Task description — Please copy, exactly as they appear below, the lines from the one containing "A shallow embedding" through the one containing "(** The functions".

-------- Supplied records

(* ===== verification/AllowlistLaws.v ===== *)
(** * Nothing changed means nothing changed

    When [changed_entry_points] lists nothing, every entry point of the folder
    the command runs in has the digest it had when the grant was signed, none
    is a link, the model wrote none, and the command names none outside of the
    record. *)

From S2P Require Import Prelude Canonical CanonicalRead CanonicalLines JsonText Text FileSystem FileOps WorkspacePath Matcher Allowlist.

Section allowlist.
#[local] Set Default Proof Using "Type*".
Context {U : Unicode} {Sh : Sha256} {R : Runtime}.
Context (ls_files : fs → path → option (list string)) (late : nat → bool).
Notation records := (gmap (string * string) string).
Notation entry_point_digests := (entry_point_digests ls_files late).


(** ** The record of the signing *)
Context {RL : RuntimeLaws R}.
Notation normal ds := (Forall (λ kv : string * string, nfc kv.1 = kv.1) ds).

End allowlist.

(** ** A project that did not change *)
Section sample.
#[local] Existing Instance plain_unicode.
#[local] Existing Instance plain_runtime.
#[local] Instance sample_sha : Sha256 := λ s, s.
Definition sample_listing (F : fs) (p : path) : option (list string) := Some ["src/a.py"; "tests/test_a.py"; "setup.py"].
Definition sample_project : fs :=
  list_to_map [(["w"], Dir); (["w"; "setup.py"], Regular "setup()" 1); (["w"; "tests"], Dir);
               (["w"; "tests"; "test_a.py"], Regular "assert 1" 1)].
Definition sample_records : gmap (string * string) string :=
  match record_signed sample_listing (λ _, false) sample_project ∅ ["w"] "grant" with Ok rs => rs | Err _ => ∅ end.
Example changed_entry_points_at_work :
  changed_entry_points sample_listing (λ _, false) sample_project sample_records ["w"] (Some "grant") {["notes.md"]} ["w"]
    ["pytest"; "tests/test_a.py"] = [] ∧
  change_path <$> changed_entry_points sample_listing (λ _, false) (<[["w"; "setup.py"] := Regular "evil()" 1]> sample_project)
    sample_records ["w"] (Some "grant") ∅ ["w"] ["pytest"; ".hidden/test_x.py"] = [".hidden/test_x.py"; "setup.py"].
Proof. split; vm_compute; reflexivity. Qed.
End sample.
(** ** The session's approvals *)

(** One call of [run_tests] in a session: the files and the operator it meets. *)
Record call := {
  k_start : grant_files; k_project : string; k_now : Z; k_pin : option string; k_mode : mode; k_written : gset string;
  k_files : fs; k_root : path; k_records : records; k_path : path; k_check : grant_files; k_after : grant_files;
  k_steered : bool; k_reason : string; k_operator : option (Facts → answer); k_selectors : list string;
}.
Definition call_with (approved : gset (list string)) (k : call) : Tier3Context * (refusal + run) :=
  run_tests (k_files k) (k_root k) (k_project k) (k_records k) (k_path k) (k_check k) (k_after k) (k_steered k)
    (k_reason k) (k_operator k) (k_selectors k)
    (for_project (k_start k) (k_project k) (k_now k) (k_pin k) (k_mode k) (k_written k) (Some approved)).
Definition after_calls (ks : list call) : gset (list string) :=
  foldl (λ approved k, default approved (session_approvals (call_with approved k).1)) ∅ ks.
(** The operator answered "for this session" to a question that showed [words]
    and offered that answer. *)
Definition answered (k : call) (words : list string) : Prop :=
  ∃ f facts, k_operator k = Some f ∧ f facts = ForSession ∧ f_argv facts = words ∧ f_session_choice facts = true.
Lemma check_pin_approvals d c : session_approvals (check_pin d c) = session_approvals c.
Proof.
  unfold check_pin. destruct (is_suspended _); [done|]. destruct (expected_pin c); [|done]. by destruct (String.eqb _ _).
Qed.
Lemma ask_operator_approvals c facts f c' out : ask_operator c facts f = (c', out) →
  c' = c ∨ (c' = with_approval c (f_argv facts) ∧ f facts = ForSession ∧ f_session_choice facts = true).
Proof.
  unfold ask_operator. destruct (f facts) eqn:Ef; [by intros [= <- _]; left..|].
  destruct (f_session_choice facts) eqn:Es; intros [= <- _]; [by right|by left].
Qed.
Lemma run_under_rule_approvals F root project rs pp after p steered reason notes_ approve c r command words :
  let c' := (run_under_rule F root project rs pp after p steered reason notes_ approve c r command).1 in
  (∃ a, session_approvals c' = Some a ∧ words ∈ a) → (∃ a, session_approvals c = Some a ∧ words ∈ a) ∨
  ∃ f facts, approve = Some f ∧ f facts = ForSession ∧ f_argv facts = words ∧ f_session_choice facts = true.
Proof.
  intros c'. unfold c', Tier3.run_under_rule. set (m := classify _ _ _ _ _ _ _). case_bool_decide; [by left|].
  destruct (other_backend p r m); [by left|]. destruct approve as [f|]; [|by left].
  set (changes := changed_entry_points _ _ _ _ _ _ _ _ _). set (facts := facts_of _ _ _ _ _ _ _ _).
  destruct (match answers_itself c m r changes steered with Some by_ => (c, inr by_) | None => ask_operator c facts f end)
    as [c1 out] eqn:Ed.
  assert (c1 = c ∨ (c1 = with_approval c (f_argv facts) ∧ f facts = ForSession ∧ f_session_choice facts = true)) as Hc.
  { destruct (answers_itself _ _ _ _ _); [injection Ed as <- _; by left|]. by eapply ask_operator_approvals. }
  assert (∀ a, session_approvals c1 = Some a → words ∈ a → (∃ a, session_approvals c = Some a ∧ words ∈ a) ∨
    ∃ f' facts, Some f = Some f' ∧ f' facts = ForSession ∧ f_argv facts = words ∧ f_session_choice facts = true) as Hgo.
  { intros a Ha Hw. destruct Hc as [->|(-> & Hf & Hs)]; [left; eauto|]. cbn in Ha.
    destruct (session_approvals c) as [a0|]; [|done]. injection Ha as <-. unfold add_approval in Hw. apply elem_of_union in Hw as [Hw|Hw]; [right|left; eauto].
    apply elem_of_singleton in Hw as ->. by exists f, facts. }
  intros (a & Ha & Hw). destruct out as [why|by_].
  - by apply (Hgo a).
  - destruct (is_suspended _); cbn [fst] in Ha; rewrite check_pin_approvals in Ha; by apply (Hgo a).
Qed.
Lemma call_approvals approved k words :
  words ∈ default approved (session_approvals (call_with approved k).1) → words ∈ approved ∨ answered k words.
Proof.
  unfold call_with, Tier3.run_tests. set (c := for_project _ _ _ _ _ _ _).
  assert (session_approvals c = Some approved) as Ec by done.
  assert (∀ c1, session_approvals c1 = Some approved → words ∈ default approved (session_approvals c1) →
    words ∈ approved ∨ answered k words) as Hsame.
  { intros c1 E. rewrite E. by left. }
  destruct (tier3_context (k_check k) c) as [c1 [why|p]] eqn:E1.
  - cbn [fst]. apply Hsame. assert (c1 = check_pin (k_check k) c) as ->.
    { unfold tier3_context in E1. destruct (grant_policy _); [destruct (holds _)|]; by injection E1. }
    by rewrite check_pin_approvals.
  - assert (c1 = c) as -> by (apply tier3_context_inr in E1 as [E1 _]; exact E1).
    destruct (_test_rule p) as [r|]; [|by apply Hsame].
    intros Hw. pose proof (run_under_rule_approvals (k_files k) (k_root k) (k_project k) (k_records k) (k_path k) (k_after k)
      p (k_steered k) (k_reason k) (project_code (model_written c)) (k_operator k) c r (test_argv r (k_selectors k)) words) as Hr.
    cbn zeta in Hr. destruct (session_approvals (run_under_rule _ _ _ _ _ _ _ _ _ _ _ _ _ _).1) as [a|] eqn:Ea; [|by left].
    destruct Hr as [(a' & E & ?)|(f & facts & ?)]; [by exists a| |].
    + rewrite Ec in E. injection E as <-. by left.
    + right. by exists f, facts.
Qed.
(** C27: whatever calls a session makes, the only commands it then runs without
    a question as approved for the session are those the operator gave that
    answer to, at a question that showed their exact words. *)
Theorem session_approvals_were_given ks words : words ∈ after_calls ks → ∃ k, k ∈ ks ∧ answered k words.
Proof.
  unfold after_calls. induction ks as [|k ks IH] using rev_ind; [by intros ?%elem_of_empty|].
  rewrite foldl_app. cbn [foldl]. intros [Hw|Hw]%call_approvals.
  - destruct (IH Hw) as (k' & ? & ?). exists k'. set_solver.
  - exists k. set_solver.
Qed.
End tier3.
(** X9: [container_delete] returns [True] exactly when the provider serves
    the caller and the bucket exists, is the caller's and is empty; it then
    removes that bucket, and otherwise changes no bucket, whatever
    [force]. *)
Theorem container_delete_outcome loc sel n force w :
  fst (container_delete (S3.new_client loc sel) n force w)
  = Returns (deletable w n)
  /\ S3.buckets (snd (container_delete (S3.new_client loc sel) n force w))
     = (if deletable w n then delete n (S3.buckets w) else S3.buckets w).
Proof.
  unfold container_delete, Py.try_except, Py.bind, Py.ret, deletable, serving,
    owns_empty.
  cbn. unfold S3.s3_delete_bucket, S3.call. cbn.
  destruct (S3.reachable w); [|now split].
  destruct (S3.authorized w); [|now split]. cbn.
  destruct (S3.buckets w !! n) as [bk|]; [|now split].
  destruct (String.eqb (S3.owner bk) (S3.account w)); [|now split]. cbn.
  now destruct (S3.objects bk).
Qed.

(** X10: a container whose [container_create] returned [True] can be
    deleted at once, and the provider then holds the buckets it held before
    the creation. *)
Theorem create_then_delete loc sel n force w :
  let self := S3.new_client loc sel in
  fst (container_create self n w) = Returns true ->
  fst (container_delete self n force (snd (container_create self n w)))
  = Returns true
  /\ S3.buckets (snd (container_delete self n force
                        (snd (container_create self n w))))
     = S3.buckets w.
Proof.
  intros self. subst self. rewrite create_run. cbn [fst snd].
  intros Hc. injection Hc as Hc. rewrite delete_run, Hc. cbn [fst snd].
  assert (Hd : deletable
                 (S3.set_buckets (<[n:=fresh_bucket w loc]> (S3.buckets w))
                    (S3.record_request (S3.CreateBucket n loc) w)) n = true).
  { unfold deletable, serving, owns_empty. cbn.
    unfold creatable, serving in Hc.
    apply andb_true_iff in Hc as [Hc _]. apply andb_true_iff in Hc as [-> _].
    rewrite lookup_insert_eq. cbn. now rewrite String.eqb_refl. }
  rewrite Hd. cbn. split; [reflexivity|].
  rewrite delete_insert_eq. apply delete_id.
  unfold creatable in Hc. apply andb_true_iff in Hc as [_ Hc].
  now destruct (S3.buckets w !! n).
Qed.
(** * GeoTiler: the map view of [geotiler/map.py]

    A shallow embedding of [geotiler/map.py]: the [Map] class with its three
    property setters, the two projection helpers [calculateMapCenter] and
    [calculateMapExtent], the pixel/location conversions and the tile grid
    walk of [render_map].

    Numbers.  Python's [float] and [int] values are embedded as exact
    rationals ([Q]) and integers ([Z]); two numbers are the same value when
    they are [Qeq].  Arithmetic is therefore exact: rounding error of the
    IEEE operations is outside the model.  The two functions of the
    [math] module are parameters ([PyMath]): [math.pow(2, e)] is only known
    at integer exponents, and [math.ceil(math.log(f) / math.log(2))], which
    the C library's logarithm and a floating-point division produce, is one
    step whose value is left open.  It is close to the binary logarithm of
    [f], but it is not always its ceiling: where a property needs the
    ceiling to be accurate, the statement says so. *)

From Stdlib Require Import ZArith QArith Qround Qabs Qminmax Qpower Floats.
From Stdlib Require Import Lia Lqa List String Permutation Morphisms Bool.
Import ListNotations.

Local Open Scope Q_scope.

(** ** Python numbers *)

(** [int(q)]: truncation towards zero. *)
Definition py_int (q : Q) : Z := Z.quot (Qnum q) (Zpos (Qden q)).

(** [round(q)] with one argument: nearest integer, ties to the even one. *)
Definition py_round (q : Q) : Z :=
  let f := Qfloor q in
  match Qcompare (q - inject_Z f) (1 # 2) with
  | Lt => f
  | Gt => (f + 1)%Z
  | Eq => if Z.even f then f else (f + 1)%Z
  end.

(** The functions of the [math] module that [map.py] calls.

    [pow2 e] is [math.pow(2, e)].  The library function is kept abstract;
    what the development relies on is that it respects numeric equality and
    is exact at integer exponents.

    [ceil_log f] is [math.ceil(math.log(f) / math.log(2))] for a float
    [0 < f].  The logarithm is the C library's and the quotient is rounded,
    so the integer is the platform's: with IEEE doubles it is 29 + 1 at
    [f = 2 ** 29], where the quotient is 29.000000000000004.  The function
    is kept abstract; all that is fixed is that it is a function of the
    number's value. *)
Class PyMath := {
  pow2 : Q -> Q;
  pow2_proper : Proper (Qeq ==> Qeq) pow2;
  pow2_Z : forall z : Z, pow2 (inject_Z z) == 2 ^ z;
  ceil_log : Q -> Z;
  ceil_log_proper : Proper (Qeq ==> eq) ceil_log
}.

----------------

Exercise output —
    A shallow embedding of [geotiler/map.py]: the [Map] class with its three
    property setters, the two projection helpers [calculateMapCenter] and
    [calculateMapExtent], the pixel/location conversions and the tile grid
    walk of [render_map].

    Numbers.  Python's [float] and [int] values are embedded as exact
    rationals ([Q]) and integers ([Z]); two numbers are the same value when
    they are [Qeq].  Arithmetic is therefore exact: rounding error of the
    IEEE operations is outside the model.  The two functions of the
    [math] module are parameters ([PyMath]): [math.pow(2, e)] is only known
    at integer exponents, and [math.ceil(math.log(f) / math.log(2))], which
    the C library's logarithm and a floating-point division produce, is one
    step whose value is left open.  It is close to the binary logarithm of
    [f], but it is not always its ceiling: where a property needs the
    ceiling to be accurate, the statement says so. *)

From Stdlib Require Import ZArith QArith Qround Qabs Qminmax Qpower Floats.
From Stdlib Require Import Lia Lqa List String Permutation Morphisms Bool.
Import ListNotations.

Local Open Scope Q_scope.

(** ** Python numbers *)

(** [int(q)]: truncation towards zero. *)
Definition py_int (q : Q) : Z := Z.quot (Qnum q) (Zpos (Qden q)).

(** [round(q)] with one argument: nearest integer, ties to the even one. *)
Definition py_round (q : Q) : Z :=
  let f := Qfloor q in
  match Qcompare (q - inject_Z f) (1 # 2) with
  | Lt => f
  | Gt => (f + 1)%Z
  | Eq => if Z.even f then f else (f + 1)%Z
  end.

(** The functions of the [math] module that [map.py] calls.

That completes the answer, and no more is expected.